* **Aim of the exercise**
Print exactly the lines starting at the one that contains "[ erewrite read_b64_spec;" and ending at the last line of the listing below.

* **Given information**
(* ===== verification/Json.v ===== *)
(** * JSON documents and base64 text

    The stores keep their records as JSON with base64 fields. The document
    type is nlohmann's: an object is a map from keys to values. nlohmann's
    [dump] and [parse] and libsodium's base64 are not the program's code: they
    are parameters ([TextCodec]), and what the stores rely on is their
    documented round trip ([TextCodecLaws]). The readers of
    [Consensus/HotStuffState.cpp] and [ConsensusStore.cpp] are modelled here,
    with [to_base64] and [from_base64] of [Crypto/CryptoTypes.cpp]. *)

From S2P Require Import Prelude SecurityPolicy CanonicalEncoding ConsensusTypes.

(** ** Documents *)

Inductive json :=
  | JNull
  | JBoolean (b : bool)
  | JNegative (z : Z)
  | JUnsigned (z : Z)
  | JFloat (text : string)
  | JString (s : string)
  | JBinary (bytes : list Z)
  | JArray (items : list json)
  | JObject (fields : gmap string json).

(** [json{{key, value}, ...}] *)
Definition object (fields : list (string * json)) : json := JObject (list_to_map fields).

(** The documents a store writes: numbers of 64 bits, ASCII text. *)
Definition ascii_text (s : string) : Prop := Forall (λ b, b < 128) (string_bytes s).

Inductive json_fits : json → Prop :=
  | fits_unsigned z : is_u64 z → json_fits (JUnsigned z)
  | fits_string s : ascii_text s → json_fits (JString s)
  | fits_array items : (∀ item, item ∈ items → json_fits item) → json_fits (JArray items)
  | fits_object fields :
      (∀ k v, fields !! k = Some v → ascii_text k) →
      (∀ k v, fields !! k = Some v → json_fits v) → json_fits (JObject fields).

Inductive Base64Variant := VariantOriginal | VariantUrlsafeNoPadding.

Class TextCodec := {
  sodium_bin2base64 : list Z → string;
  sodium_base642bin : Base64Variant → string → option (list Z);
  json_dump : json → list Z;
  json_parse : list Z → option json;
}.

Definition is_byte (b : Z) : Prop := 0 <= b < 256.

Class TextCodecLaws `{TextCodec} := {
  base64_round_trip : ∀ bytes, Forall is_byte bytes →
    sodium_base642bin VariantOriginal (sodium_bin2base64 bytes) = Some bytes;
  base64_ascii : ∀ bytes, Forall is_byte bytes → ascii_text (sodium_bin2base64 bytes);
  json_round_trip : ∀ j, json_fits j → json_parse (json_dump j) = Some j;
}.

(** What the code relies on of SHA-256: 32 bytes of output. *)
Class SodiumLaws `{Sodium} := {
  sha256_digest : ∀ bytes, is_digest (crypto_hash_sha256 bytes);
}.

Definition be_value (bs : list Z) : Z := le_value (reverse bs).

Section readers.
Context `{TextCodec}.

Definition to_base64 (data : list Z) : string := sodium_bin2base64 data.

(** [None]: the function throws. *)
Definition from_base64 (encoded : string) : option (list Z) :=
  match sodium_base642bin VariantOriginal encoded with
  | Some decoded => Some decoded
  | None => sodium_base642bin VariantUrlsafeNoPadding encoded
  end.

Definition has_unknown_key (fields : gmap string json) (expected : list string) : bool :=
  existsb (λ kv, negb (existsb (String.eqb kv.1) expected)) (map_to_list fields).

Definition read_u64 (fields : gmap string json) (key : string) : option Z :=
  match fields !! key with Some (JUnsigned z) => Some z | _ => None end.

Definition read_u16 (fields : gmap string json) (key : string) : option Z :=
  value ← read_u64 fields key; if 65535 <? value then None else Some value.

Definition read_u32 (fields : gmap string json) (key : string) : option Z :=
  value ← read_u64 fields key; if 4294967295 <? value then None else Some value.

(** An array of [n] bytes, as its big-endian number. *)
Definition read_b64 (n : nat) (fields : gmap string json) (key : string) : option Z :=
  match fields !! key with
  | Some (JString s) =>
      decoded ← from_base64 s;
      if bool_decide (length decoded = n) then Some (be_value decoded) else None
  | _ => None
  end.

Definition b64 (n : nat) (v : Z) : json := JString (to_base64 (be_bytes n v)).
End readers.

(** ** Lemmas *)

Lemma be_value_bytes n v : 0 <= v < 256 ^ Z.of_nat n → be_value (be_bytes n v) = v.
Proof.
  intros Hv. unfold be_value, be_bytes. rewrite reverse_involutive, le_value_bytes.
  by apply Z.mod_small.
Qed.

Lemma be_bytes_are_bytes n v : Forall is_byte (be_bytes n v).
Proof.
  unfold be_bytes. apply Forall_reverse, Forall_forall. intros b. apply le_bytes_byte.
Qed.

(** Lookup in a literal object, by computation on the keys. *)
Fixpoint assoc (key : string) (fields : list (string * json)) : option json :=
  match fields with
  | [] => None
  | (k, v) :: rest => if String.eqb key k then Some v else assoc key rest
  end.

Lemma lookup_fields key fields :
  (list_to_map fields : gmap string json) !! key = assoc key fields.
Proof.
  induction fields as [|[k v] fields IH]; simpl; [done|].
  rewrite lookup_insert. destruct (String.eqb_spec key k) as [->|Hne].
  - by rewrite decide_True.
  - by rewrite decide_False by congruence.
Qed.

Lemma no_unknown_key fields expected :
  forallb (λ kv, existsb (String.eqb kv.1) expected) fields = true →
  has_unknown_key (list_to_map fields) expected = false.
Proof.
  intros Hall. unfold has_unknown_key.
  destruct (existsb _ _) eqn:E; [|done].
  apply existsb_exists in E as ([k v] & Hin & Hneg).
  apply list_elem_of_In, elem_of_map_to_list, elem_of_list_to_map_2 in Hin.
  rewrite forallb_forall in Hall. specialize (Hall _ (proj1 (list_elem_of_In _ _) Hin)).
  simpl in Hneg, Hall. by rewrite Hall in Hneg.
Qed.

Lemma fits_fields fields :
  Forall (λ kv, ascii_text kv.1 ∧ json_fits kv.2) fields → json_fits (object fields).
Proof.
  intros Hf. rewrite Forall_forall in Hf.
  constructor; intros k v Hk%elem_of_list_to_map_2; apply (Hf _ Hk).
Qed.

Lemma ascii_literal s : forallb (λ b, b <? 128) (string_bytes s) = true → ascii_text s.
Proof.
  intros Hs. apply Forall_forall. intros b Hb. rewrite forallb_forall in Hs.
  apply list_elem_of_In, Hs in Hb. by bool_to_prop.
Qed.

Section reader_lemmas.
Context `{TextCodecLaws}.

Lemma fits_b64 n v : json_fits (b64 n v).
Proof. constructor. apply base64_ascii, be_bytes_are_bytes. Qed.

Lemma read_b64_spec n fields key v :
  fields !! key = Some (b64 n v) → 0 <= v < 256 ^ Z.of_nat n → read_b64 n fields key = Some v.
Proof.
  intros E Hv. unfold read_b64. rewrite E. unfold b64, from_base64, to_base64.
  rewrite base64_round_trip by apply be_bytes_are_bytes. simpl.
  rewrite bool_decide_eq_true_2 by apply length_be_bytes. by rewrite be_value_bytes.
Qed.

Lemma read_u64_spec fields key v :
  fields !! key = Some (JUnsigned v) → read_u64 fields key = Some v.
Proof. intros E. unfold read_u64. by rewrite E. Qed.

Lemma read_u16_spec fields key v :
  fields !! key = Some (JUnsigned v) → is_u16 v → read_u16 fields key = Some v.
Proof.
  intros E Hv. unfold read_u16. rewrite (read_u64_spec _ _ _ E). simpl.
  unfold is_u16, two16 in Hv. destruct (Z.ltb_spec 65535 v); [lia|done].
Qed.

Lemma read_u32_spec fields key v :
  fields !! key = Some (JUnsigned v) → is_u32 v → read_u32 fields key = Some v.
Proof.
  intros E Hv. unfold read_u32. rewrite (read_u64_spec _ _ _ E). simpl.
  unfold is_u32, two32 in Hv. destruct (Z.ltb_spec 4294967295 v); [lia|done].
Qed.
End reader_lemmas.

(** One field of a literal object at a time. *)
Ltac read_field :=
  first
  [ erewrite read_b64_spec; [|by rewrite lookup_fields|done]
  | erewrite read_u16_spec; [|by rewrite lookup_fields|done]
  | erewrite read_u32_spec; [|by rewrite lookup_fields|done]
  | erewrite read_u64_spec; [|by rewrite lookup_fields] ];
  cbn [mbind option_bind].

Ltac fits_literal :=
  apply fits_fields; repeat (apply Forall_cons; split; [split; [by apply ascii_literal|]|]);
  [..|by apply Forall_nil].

* **Output**
  [ erewrite read_b64_spec; [|by rewrite lookup_fields|done]
  | erewrite read_u16_spec; [|by rewrite lookup_fields|done]
  | erewrite read_u32_spec; [|by rewrite lookup_fields|done]
  | erewrite read_u64_spec; [|by rewrite lookup_fields] ];
  cbn [mbind option_bind].

Ltac fits_literal :=
  apply fits_fields; repeat (apply Forall_cons; split; [split; [by apply ascii_literal|]|]);
  [..|by apply Forall_nil].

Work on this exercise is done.